— What you will do —
Scan the entries below and give the number of lines containing "From", with no accompanying words.

[Entries supplied Boundary: Start]

(* ===== verification/MessageDispatcherProperties.v ===== *)
(** * MessageDispatcherProperties: the dispatcher implements a table of connections

    The abstract state gives, for each link, what it connects; the dispatcher, with its
    two levels of ordered maps, returns the same results, and calls the handlers of a
    recipient in the order of their connections until one handles the message. *)
From S2P Require Import Prelude CString Bytes Message MessageDispatcher.
From Stdlib Require Import Sorted.
Open Scope Z_scope.

(** ** The specification *)

Record connections := mkConnections {
  conns : gmap SignalLink (RecipientId * nat);
  next_link : SignalLink;
}.

Definition connections_new : connections := mkConnections ∅ 0.

Definition spec_connect (rid : RecipientId) (fn : nat) (s : connections) : connections :=
  mkConnections (<[next_link s := (rid, fn)]> (conns s)) (next_link s + 1).

(** What connects [link], when it is to this recipient. *)
Definition spec_find (rid : RecipientId) (link : SignalLink) (s : connections) : option nat :=
  match conns s !! link with Some (rid', fn) => if decide (rid' = rid) then Some fn else None | None => None end.

Definition spec_disconnect (rid : RecipientId) (link : SignalLink) (s : connections) : bool * connections :=
  if link =? invalidSignalLink then (true, s)
  else match spec_find rid link s with
       | Some _ => (true, mkConnections (delete link (conns s)) (next_link s))
       | None => (false, s)
       end.

(** The handlers of a recipient, in the order of their connections. *)
Definition spec_handlers (rid : RecipientId) (s : connections) (l : MessageHandlerList) : Prop :=
  StronglySorted Z.lt (map fst l) /\ forall link fn, (link, fn) ∈ l <-> spec_find rid link s = Some fn.

Section spec.
Context (handle : nat -> Message -> option DispatchStatus).

(** The result of a dispatch to these handlers, and the links of the ones it calls. *)
Fixpoint spec_dispatch (msg : Message) (l : MessageHandlerList) : bool * list SignalLink :=
  match l with
  | [] => (false, [])
  | (link, fn) :: l' =>
      if isMessageHandled (invoke_handler handle fn msg) then (true, [link])
      else let '(b, called) := spec_dispatch msg l' in (b, link :: called)
  end.

Definition spec_exec (o : dispatcher_op) (s : connections) : dispatcher_return * connections :=
  match o with
  | Connect sv ob fn => (Link (next_link s), spec_connect (sv, ob) fn s)
  | Disconnect sv ob link => let '(b, s) := spec_disconnect (sv, ob) link s in (Bool b, s)
  | Dispatch _ | Handle _ => (Unit, s)
  end.

Fixpoint spec_run (ops : list dispatcher_op) (s : connections) : list dispatcher_return * connections :=
  match ops with
  | [] => ([], s)
  | o :: ops' =>
      let '(r, s') := spec_exec o s in
      let '(rs, s'') := spec_run ops' s' in
      (r :: rs, s'')
  end.
End spec.

Definition handlers_of (rid : RecipientId) (d : MessageDispatcher) : MessageHandlerList := default [] (recipients d !! rid).

(** The dispatcher implements the connections. No recipient is kept without handler. *)
Record implements (d : MessageDispatcher) (s : connections) : Prop := {
  implements_next : nextSignalLink d = next_link s;
  implements_pos : 0 <= next_link s;
  implements_handlers : forall rid, spec_handlers rid s (handlers_of rid d);
  implements_nonempty : forall rid l, recipients d !! rid = Some l -> l <> [];
  implements_bounds : forall link c, conns s !! link = Some c -> 0 <= link < next_link s;
}.

(** ** Ordered maps *)

Section flat_map.
Context {V : Type}.
Implicit Types m : list (Z * V).

Definition flat_ok m : Prop := StronglySorted Z.lt (map fst m).

Lemma flat_find_elem key v m : flat_ok m -> flat_find key m = Some v <-> (key, v) ∈ m.
Proof.
  induction m as [|[k w] m IH]; intros Hs; [by rewrite elem_of_nil|]. apply StronglySorted_inv in Hs as [Hs Hk]. cbn.
  rewrite elem_of_cons. destruct (k =? key) eqn:E.
  - apply Z.eqb_eq in E as ->. split; [intros [= ->]; by left|intros [[= ->]|Hin]; [done|]]. exfalso.
    rewrite Forall_forall in Hk. specialize (Hk key). assert (key < key); [|lia]. apply Hk. apply list_elem_of_fmap. by exists (key, v).
  - apply Z.eqb_neq in E. rewrite IH by done. naive_solver.
Qed.

(** A key above the others is put last. *)
Lemma flat_emplace_last key v m : (forall k, k ∈ map fst m -> k < key) -> flat_emplace key v m = m ++ [(key, v)].
Proof.
  induction m as [|[k w] m IH]; intros H; [done|]. cbn. assert (k < key) as Hk by (apply H; by left).
  destruct (k <? key) eqn:E; [|apply Z.ltb_ge in E; lia]. f_equal. apply IH. intros k' Hk'. apply H. by right.
Qed.

Lemma flat_ok_snoc key v m : flat_ok m -> (forall k, k ∈ map fst m -> k < key) -> flat_ok (m ++ [(key, v)]).
Proof.
  unfold flat_ok. induction m as [|[k w] m IH]; intros Hs H; cbn; [by repeat constructor|].
  apply StronglySorted_inv in Hs as [Hs Hk]. constructor; [apply IH; [done|]; intros k' Hk'; apply H; by right|].
  rewrite map_app. apply Forall_app. split; [done|]. repeat constructor. apply H. by left.
Qed.

Lemma flat_erase_elem key m p : p ∈ snd (flat_erase key m) <-> p ∈ m /\ fst p <> key.
Proof. cbn. rewrite !list_elem_of_In, filter_In, negb_true_iff, Z.eqb_neq. done. Qed.

Lemma flat_erase_ok key m : flat_ok m -> flat_ok (snd (flat_erase key m)).
Proof.
  unfold flat_ok. cbn. induction m as [|[k w] m IH]; intros Hs; [done|]. apply StronglySorted_inv in Hs as [Hs Hk]. cbn.
  destruct (negb (k =? key)); cbn; [|by apply IH]. constructor; [by apply IH|].
  rewrite Forall_forall in *. intros k' Hk'. apply Hk. apply list_elem_of_fmap in Hk' as (p & -> & Hp). apply list_elem_of_fmap. exists p.
  split; [done|]. apply list_elem_of_In. apply list_elem_of_In in Hp. by apply filter_In in Hp as [Hp _].
Qed.
End flat_map.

[Entries supplied Boundary: End]

— Exercise response —
2